Tuesday, August 25, 2015

Easy come, easy go - of a creative Scot and financial bubbles

by Anna Belfrage

Admit it. People start talking about Keynes and Milton, and chances are you, dear reader, will start considering what to cook for supper or how to change the subject. That’s the problem with financial theories, that no one really tends to find them interesting. Given this, it is somewhat ironic that no matter how bored we are with economics, most of us are rather interested in money. After all, money makes the world go round.

Money was not always available in electronic form as it is today. Nor was it available in bills. No, up to the late 17th century, money was mostly available as coins. Rich people, per definition, either had strong biceps or hired people with adequate musculature to lug their riches around. While not wanting to toot the nationalistic horn too much, I am rather proud to inform you that paper money was to a large extent a Swedish invention – the Swedish National Bank (the first ever National Bank, yet another cause for a bashful blush) issued paper money already in the 1650s. Quick to follow on was England – and Scotland, seeing as both these nations were major trading economies, ergo quickly saw the benefit of using paper rather than bags of coin.

Our John
Today, I’d like to introduce you to one of the early promoters of paper money. Not only was this gentleman an extremely skilled mathematician and a successful gambler, he was also to become singlehandedly responsible for one of the more disastrous financial bubbles of the early 18th century. Ladies and gentlemen, I give you John Law of Lauriston.

Our hero was born in Scotland in 1671. His father was a prosperous gold-smith – rich enough to buy a castle, no less, hence the “of Lauriston” – and the expectations were that John as the eldest son would follow in dear Papa’s footsteps. Not to be. Law senior died when John was still young, and anyway, John showed little aptitude for making pretty things out of gold. No, John was in love with mathematics – and gambling.

In the aftermath of the Glorious Revolution our Scotsman decided to try his luck in London. Tall, dark and handsome, possessed of excellent manners, John was something of an immediate success in London society – at least with the ladies. He gambled, lost, gambled, lost some more, gambled and began to win. Capable of extremely complex mental probability calculations, endowed with an excellent memory for cards, over time John achieved quite the reputation at gaming tables. People preferred not to meet him. Well, the sensible ones. There are always those that set out to prove they can win no matter who they’re playing against.

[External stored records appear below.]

(* ===== verification/FlowControl.v ===== *)
(** * The life of an engine's registry, and its dispatcher's flow control

    The worker registry stays coherent over the whole life of an engine process:
    connections, slot frames, assignments, deliveries and disconnections in any
    order.  On a coherent registry a dispatcher pass keeps within the announced
    slots and loses no job. *)

From S2P Require Import Prelude PyStr Errors States Json Records Database Queries Tables Claim.
From S2P Require Import Invariant Steps ClaimFacts Repository RepoFacts World RateLimiter RegistryService.
From S2P Require Import JobService SubmitService QueryService FanOutService SignalService CancelService.
From S2P Require Import Matcher Loops Engine Exec Lifecycle Wire WorkerService FlowProps.
From Stdlib Require Import QArith.
Open Scope string_scope.
Open Scope Z_scope.
Open Scope list_scope.

Import WorkerService.WorkerService.

(** ** What a call does to the registry, for any relation on worlds

    A call changes the registry only by altering objects without touching their id
    or queue, by dropping a worker from the order, by handing out assignments in a
    dispatcher pass, and by registering. *)

(** The one call that adds an object, and the one that fills queues. *)
Inductive registers : forall A : Type, EM A -> Prop :=
| reg_register r c : registers unit (WorkerRegistry.register r c).

Inductive assigns : forall A : Type, EM A -> Prop :=
| asg_dispatch lk cfg : assigns Z (Dispatcher.pass_ lk cfg).

Lemma alter_set {A} (f : A -> A) r (st : gmap ref A) c : st !! r = Some c -> alter f r st = <[r := f c]> st.
Proof.
  intros Hc. apply map_eq. intros r'. destruct (decide (r = r')) as [->|Hne].
  - by rewrite lookup_insert_eq, lookup_alter_eq, Hc.
  - by rewrite lookup_insert_ne, lookup_alter_ne.
Qed.

Section Calls.
Context (R : World -> World -> Prop) {R_pre : PreOrder R}.
Hypothesis R_alter : forall f r w w',
  (forall c, wc_worker_id (f c) = wc_worker_id c /\ wc_queue (f c) = wc_queue c) ->
  rg_workers (w_registry w') = rg_workers (w_registry w) ->
  rg_store (w_registry w') = alter f r (rg_store (w_registry w)) -> R w w'.
Hypothesis R_pop : forall worker_id w, let g := w_registry w in
  R w (set_w_registry (mkRegistry (rg_store g) (od_pop worker_id (rg_workers g)) (rg_known_slots_total g) (rg_wake g)) w).

Lemma same_R w w' : rg_workers (w_registry w') = rg_workers (w_registry w) ->
  rg_store (w_registry w') = rg_store (w_registry w) -> R w w'.
Proof. intros E1 E2. apply (R_alter id 0%nat); [done | done|]. rewrite E2. symmetry. by apply alter_id. Qed.

Lemma on_db_R {A} (m : DBM A) : stable R (on_db m).
Proof. intros w. unfold on_db. destruct (m (w_db w)). by apply same_R. Qed.

Lemma memory_R f : (forall w, rg_workers (w_registry (f w)) = rg_workers (w_registry w)
  /\ rg_store (w_registry (f w)) = rg_store (w_registry w)) -> stable R (modify f : EM unit).
Proof. intros H w. destruct (H w). by apply same_R. Qed.

Lemma try_R {A} p (m h : EM A) : stable R m -> stable R h -> stable R (try_except p m h).
Proof.
  intros Hm Hh w. unfold try_except. specialize (Hm w). destruct (m w) as [w' [a|e]]; simpl in *; [done|].
  destruct (p e); [|done]. by etrans.
Qed.

Lemma when_R b m : stable R m -> stable R (when b m).
Proof. intros H. destruct b; [done|]. apply stable_ret. apply _. Qed.

Lemma set_conn_R f r : (forall c, wc_worker_id (f c) = wc_worker_id c /\ wc_queue (f c) = wc_queue c) ->
  stable R (modify (fun w => set_w_registry (set_conn f r (w_registry w)) w) : EM unit).
Proof. intros Hf w. by apply (R_alter f r). Qed.

Lemma pop_R worker_id : stable R (modify (fun w =>
  let g := w_registry w in
  set_w_registry (mkRegistry (rg_store g) (od_pop worker_id (rg_workers g))
                    (rg_known_slots_total g) (rg_wake g)) w) : EM unit).
Proof. intros w. apply R_pop. Qed.

#[local] Hint Resolve on_db_R pop_R : stable_db.
#[local] Hint Extern 1 (stable R (in_tx _)) => apply on_db_R : stable_db.
#[local] Hint Extern 1 (stable R (modify (fun w => set_w_registry (set_conn _ _ _) _))) =>
  (by apply set_conn_R) : stable_db.
#[local] Hint Extern 1 (stable R wake_set) => (by apply memory_R) : stable_db.
#[local] Hint Extern 1 (stable R (set_limiter _)) => (by apply memory_R) : stable_db.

Other than cards, John enjoyed the ladies. Not, I’d hasten to add, in an overtly scandalous manner, but women liked him and he liked women – in particular Catherine Knollys. Catherine was married (as per some sources), which does not seem to have deterred either her or John, maybe because her husband was exiled in Paris together with the former king, James II.

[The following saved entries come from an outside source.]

(* ===== verification/Deployment.v ===== *)
(** * Several engines on one database

    A deployment is the shared database, the memory of every engine process, and
    the assignments its Claim streams have delivered so far.  Engines boot and
    crash, run calls and passes, and their workers connect, announce slots and
    fetch assignments, in any order; transactions of calls still in progress
    commit in between.

    The last part is the election of the sweeper by an advisory lock
    (src/symba/db/repository.py, services/loops.py). *)

From S2P Require Import Prelude PyStr Errors States Json Records Database Queries Tables Claim.
From S2P Require Import Invariant Steps ClaimFacts Repository RepoFacts World RateLimiter RegistryService.
From S2P Require Import JobService SubmitService QueryService FanOutService SignalService CancelService.
From S2P Require Import Matcher Loops Engine Exec Lifecycle OutcomeProps ClaimProps AssignProps DispatchProps.
From S2P Require Import Wire WorkerService FlowProps FlowControl.
From Stdlib Require Import QArith.
Open Scope string_scope.
Open Scope Z_scope.
Open Scope list_scope.

Import WorkerService.WorkerService.

(** ** The deployment *)

Record Memory := mkMemory {
  me_registry : Registry;
  me_limiter : RateLimiter;
  me_cursors : list (list string * string);
  me_clock : time
}.

Record Deployment := mkDeployment {
  dp_db : DB;
  dp_engines : list Memory;
  dp_delivered : list JobAssignment
}.

(** What one engine sees, and what a run on it leaves. *)
Definition view (db : DB) (m : Memory) : World :=
  mkWorld db (me_registry m) (me_limiter m) (me_cursors m) (me_clock m).

Definition memory_of (w : World) : Memory := mkMemory (w_registry w) (w_limiter w) (w_cursors w) (w_clock w).

Definition acted (d : Deployment) (i : nat) (w' : World) (delivered : list JobAssignment) : Deployment :=
  mkDeployment (w_db w') (<[i := memory_of w']> (dp_engines d)) (dp_delivered d ++ delivered).

Definition booted (l : RateLimiter) (c : time) : Memory := mkMemory idle_registry l [] c.

Inductive dstep (d : Deployment) : Deployment -> Prop :=
| d_call i m A (p : EM A) : dp_engines d !! i = Some m -> runs A p -> ~ registers A p ->
    dstep d (acted d i (fst (p (view (dp_db d) m))) [])
| d_connect i m f : dp_engines d !! i = Some m ->
    dstep d (acted d i (fst (WorkerRegistry.register (new_ref (me_registry m)) (new_conn f) (view (dp_db d) m))) [])
| d_frame i m r worker_id f : dp_engines d !! i = Some m ->
    dstep d (acted d i (fst (_read_slots r worker_id f (view (dp_db d) m))) [])
| d_deliver i m r w' a : dp_engines d !! i = Some m ->
    queue_get r (view (dp_db d) m) = (w', Ok (Some a)) -> dstep d (acted d i w' [a])
| d_transaction A (p : DBM A) : txn A p ->
    dstep d (mkDeployment (fst (p (dp_db d))) (dp_engines d) (dp_delivered d))
| d_time t : db_now (dp_db d) <= t -> dstep d (mkDeployment (set_db_now t (dp_db d)) (dp_engines d) (dp_delivered d))
| d_memory i m l c : dp_engines d !! i = Some m ->  (* its clock; Redis, which other engines write *)
    dstep d (acted d i (mkWorld (dp_db d) (me_registry m) l (me_cursors m) c) [])
| d_boot l c : dstep d (mkDeployment (dp_db d) (dp_engines d ++ [booted l c]) (dp_delivered d))
| d_crash i : dstep d (mkDeployment (dp_db d) (delete i (dp_engines d)) (dp_delivered d)).

Inductive deployed : Deployment -> Prop :=
| dep_init now : deployed (mkDeployment (empty_db now) [] [])
| dep_step d d' : deployed d -> dstep d d' -> deployed d'.

(** ** Each engine of a deployment lives as the engine of [FlowControl] does *)

Lemma view_memory w : view (w_db w) (memory_of w) = w.
Proof. by destruct w. Qed.

(** The memory of one engine is no part of another's, as far as the database
    goes: the transition system of [Engine] passes from one to the other. *)
Lemma swap_memory db m m' : rtc step (view db m) (view db m').
Proof.
  eapply rtc_l; [apply (step_engine (view db m) (me_registry m') (me_limiter m') (me_cursors m'))|]. simpl.
  apply rtc_once. pose proof (step_clock (mkWorld db (me_registry m') (me_limiter m') (me_cursors m') (me_clock m)) (db_now db) (me_clock m')) as H.
  simpl in H. destruct db. apply H. lia.
Qed.

(** A run on one engine, seen from another. *)
Lemma seen_by_other db m m' w' : rtc step (view db m) w' -> rtc step (view db m') (view (w_db w') m').
Proof.
  intros H. etrans; [apply (swap_memory db m' m)|]. etrans; [exact H|]. rewrite <- (view_memory w') at 1. apply swap_memory.
Qed.

Lemma alive_runs w : alive w -> forall w', rtc step w w' -> w_registry w' = w_registry w -> alive w'.
Proof. intros Hw w' H E. by eapply al_others. Qed.

(** The database reached is one the single engine reaches, whoever looks at it,
    and every engine's memory evolves as it does alone. *)
Definition each_alive (d : Deployment) : Prop :=
  (forall m, reachable (view (dp_db d) m)) /\ (forall i m, dp_engines d !! i = Some m -> alive (view (dp_db d) m)).

Lemma each_alive_moved d db' engines' delivered :
  each_alive d -> (forall m, rtc step (view (dp_db d) m) (view db' m)) ->
  (forall i m', engines' !! i = Some m' -> (exists i0, dp_engines d !! i0 = Some m') \/ alive (view db' m')) ->
  each_alive (mkDeployment db' engines' delivered).
Proof.
  intros [Hr Ha] Hm He. split; simpl.
  - intros m. by eapply reachable_rtc.
  - intros i m' Hi. destruct (He i m' Hi) as [[i0 H0]|?]; [|done]. eapply al_others; [by apply (Ha i0) | apply Hm | done].
Qed.

Lemma each_alive_acted d i m w' delivered :
  each_alive d -> dp_engines d !! i = Some m -> rtc step (view (dp_db d) m) w' -> alive w' ->
  each_alive (acted d i w' delivered).
Proof.
  intros Hd Hi Hs Hw. apply (each_alive_moved d); [done | intros m'; by eapply seen_by_other|].
  intros i' m' Hi'. apply list_lookup_insert_Some in Hi' as [(<- & <- & _)|[_ Hi']]; [right; by rewrite view_memory | left; eauto].
Qed.

Lemma deployed_alive d : deployed d -> each_alive d.
Proof.
  induction 1 as [now|d d' _ IH Hs]; [split; [intros m; apply reach_init | done]|]. pose proof IH as [Hr Ha].
  destruct Hs as [i m A p Hi Hp Hn | i m f Hi | i m r wid f Hi | i m r w' a Hi Hq | A p Hp | t Ht | i m l c Hi | l c | i].
  - eapply each_alive_acted; [done | exact Hi | by apply rtc_once, step_run | by apply al_call; [eapply Ha|..]].
  - eapply each_alive_acted; [done | exact Hi | apply rtc_once, step_run, run_register | by apply (al_connect (view _ m)), (Ha i)].
  - eapply each_alive_acted; [done | exact Hi | | by apply al_frame, (Ha i)].
    rewrite read_slots_update. apply rtc_once, step_run, run_update_slots.
  - pose proof (al_get _ r (Ha i m Hi)) as Hw. rewrite Hq in Hw. eapply each_alive_acted; [done | exact Hi | | exact Hw].
    assert (w_db w' = dp_db d) as <-; [|rewrite <- (view_memory w') at 2; apply swap_memory].
    revert Hq. unfold queue_get. run. destruct (WorkerRegistry.conn_of _ r) as [c|]; [|done].
    destruct (wc_queue c); [done|]. by intros [= <- _].
  - apply (each_alive_moved d); [done | | eauto]. intros m. apply rtc_once.
    pose proof (step_tx A p (view (dp_db d) m) Hp) as H. unfold on_db in H. simpl in H. by destruct (p (dp_db d)).
  - apply (each_alive_moved d); [done | | eauto]. intros m. apply rtc_once. by apply (step_clock (view (dp_db d) m)).
  - eapply each_alive_acted; [done | exact Hi | apply (swap_memory (dp_db d) m (mkMemory (me_registry m) l (me_cursors m) c))|].
    eapply al_others; [by apply (Ha i m) | apply (swap_memory (dp_db d) m (mkMemory (me_registry m) l (me_cursors m) c)) | done].
  - apply (each_alive_moved d); [done | reflexivity|]. intros i' m' Hi'. apply lookup_app_Some in Hi' as [?|[_ Hi']]; [eauto|].
    right. destruct (i' - _)%nat; [|done]. injection Hi' as <-. apply al_boot; [apply Hr | done].
  - apply (each_alive_moved d); [done | reflexivity|]. intros i' m' Hi'. left.
    destruct (decide (i' < i)%nat); [rewrite list_lookup_delete_lt in Hi' by done | rewrite list_lookup_delete_ge in Hi' by lia]; eauto.
Qed.

(** ** What is queued for workers *)

Definition tokens (l : list JobAssignment) : list uuid := omap asg_lease_token l.

Definition queued_in (st : gmap ref WorkerConn) : list JobAssignment :=
  flat_map (fun kv : ref * WorkerConn => wc_queue (snd kv)) (map_to_list st).
Definition queued (w : World) : list JobAssignment := queued_in (rg_store (w_registry w)).

Lemma queued_fresh st r c : st !! r = None -> queued_in (<[r := c]> st) ≡ₚ wc_queue c ++ queued_in st.
Proof. intros Hr. unfold queued_in. by rewrite map_to_list_insert. Qed.

Lemma queued_set st r c c' : st !! r = Some c ->
  queued_in (<[r := c']> st) ++ wc_queue c ≡ₚ queued_in st ++ wc_queue c'.
Proof.
  intros Hr. rewrite <- (insert_delete_id st r c Hr) at 2. rewrite <- (insert_delete_eq st r c').
  rewrite !queued_fresh by apply lookup_delete_eq. solve_Permutation.
Qed.

Lemma queued_alter f r st : queued_in (alter f r st) ++ match st !! r with Some c => wc_queue c | None => [] end
  ≡ₚ queued_in st ++ match st !! r with Some c => wc_queue (f c) | None => [] end.
Proof.
  destruct (st !! r) as [c|] eqn:E.
  - rewrite <- (queued_set st r c (f c) E). by rewrite (alter_set _ _ _ c E).
  - rewrite !app_nil_r, alter_id; [done|]. intros c Hc. congruence.
Qed.

(** Calls other than the pass leave what is queued. *)
Definition same_queued (w w' : World) : Prop := queued w' ≡ₚ queued w.

#[global] Instance same_queued_preorder : PreOrder same_queued.
Proof. split; [intros w; unfold same_queued; reflexivity | intros a b c H1 H2; unfold same_queued in *; by rewrite H2]. Qed.

Lemma same_queued_alter f r w w' :
  (forall c, wc_worker_id (f c) = wc_worker_id c /\ wc_queue (f c) = wc_queue c) ->
  rg_workers (w_registry w') = rg_workers (w_registry w) ->
  rg_store (w_registry w') = alter f r (rg_store (w_registry w)) -> same_queued w w'.
Proof.
  intros Hf _ E. unfold same_queued, queued. rewrite E. pose proof (queued_alter f r (rg_store (w_registry w))) as H.
  destruct (_ !! r) as [c|]; [rewrite (proj2 (Hf c)) in H; by apply Permutation_app_inv_r in H | by rewrite !app_nil_r in H].
Qed.

Lemma runs_same_queued A (m : EM A) : runs A m -> ~ registers A m -> assigns A m \/ stable same_queued m.
Proof. apply runs_R; [apply _ | apply same_queued_alter | by intros i w g; unfold same_queued]. Qed.

Lemma register_same_queued f w :
  same_queued w (fst (WorkerRegistry.register (new_ref (w_registry w)) (new_conn f) w)).
Proof.
  unfold WorkerRegistry.register. run.
  etrans; [|apply (persist_R same_queued same_queued_alter)]. unfold same_queued, queued. simpl.
  by rewrite queued_fresh by apply new_ref_fresh.
Qed.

However, our young man was not only a shallow card-playing rake. He had dreams. Odd dreams, his contemporaries thought, not at all understanding what he was on about when he spoke of a new type of banks and paper money. Where other people held on to coins, Law scoffed, saying paper money was the way to the future, having the added benefit of being elastic – i.e. when in need of more money, you could print it, when there was too much money, you could trash it. In Law’s opinion, there was only one financial instrument that was better than paper money: shares. Why? Because shares, as per Law, were essentially monetary equivalents with the added benefit of giving the owners dividends.

While impressed by the young man’s obvious intelligence, the movers and shakers of London’s financial world were not quite as taken by his notions of new banking systems, new money systems. Besides, who did he think he was, this young lad from the back of beyond? After all, the Bank of England had just been chartered, and any day soon, they'd be issuing paper notes - once they'd investigated the issue thoroughly. Not enough, Law attempted to explain. A central bank should control the finances, use the tools at its disposal (such as paper money, which can be printed when the need for money escalates, thrashed when things move the opposite direction). He was met with condescending smiles. A frustrated Law dreamed of truly changing the financial markets, but continued to frequent the elegant salons of London, in between nurturing the growing attraction between him and Catherine.

E Villiers
Enter Elizabeth Villiers. Well, enter and enter: Betty Villiers was very much a part of all those elegant salons, her rumoured role as the king’s mistress making her popular among those who wished to influence their new Dutch leader. Law very much wanted to somehow catch the ear of the king so as to whisper seductively about growth and trade and a bright future – all of it built on Law’s own theories regarding banks and the supply of money. What transpired next is a bit vague, but somewhere along the line John Law felt obliged to call out a certain Edward Wilson – this to safeguard his honour and that of Mrs Villiers.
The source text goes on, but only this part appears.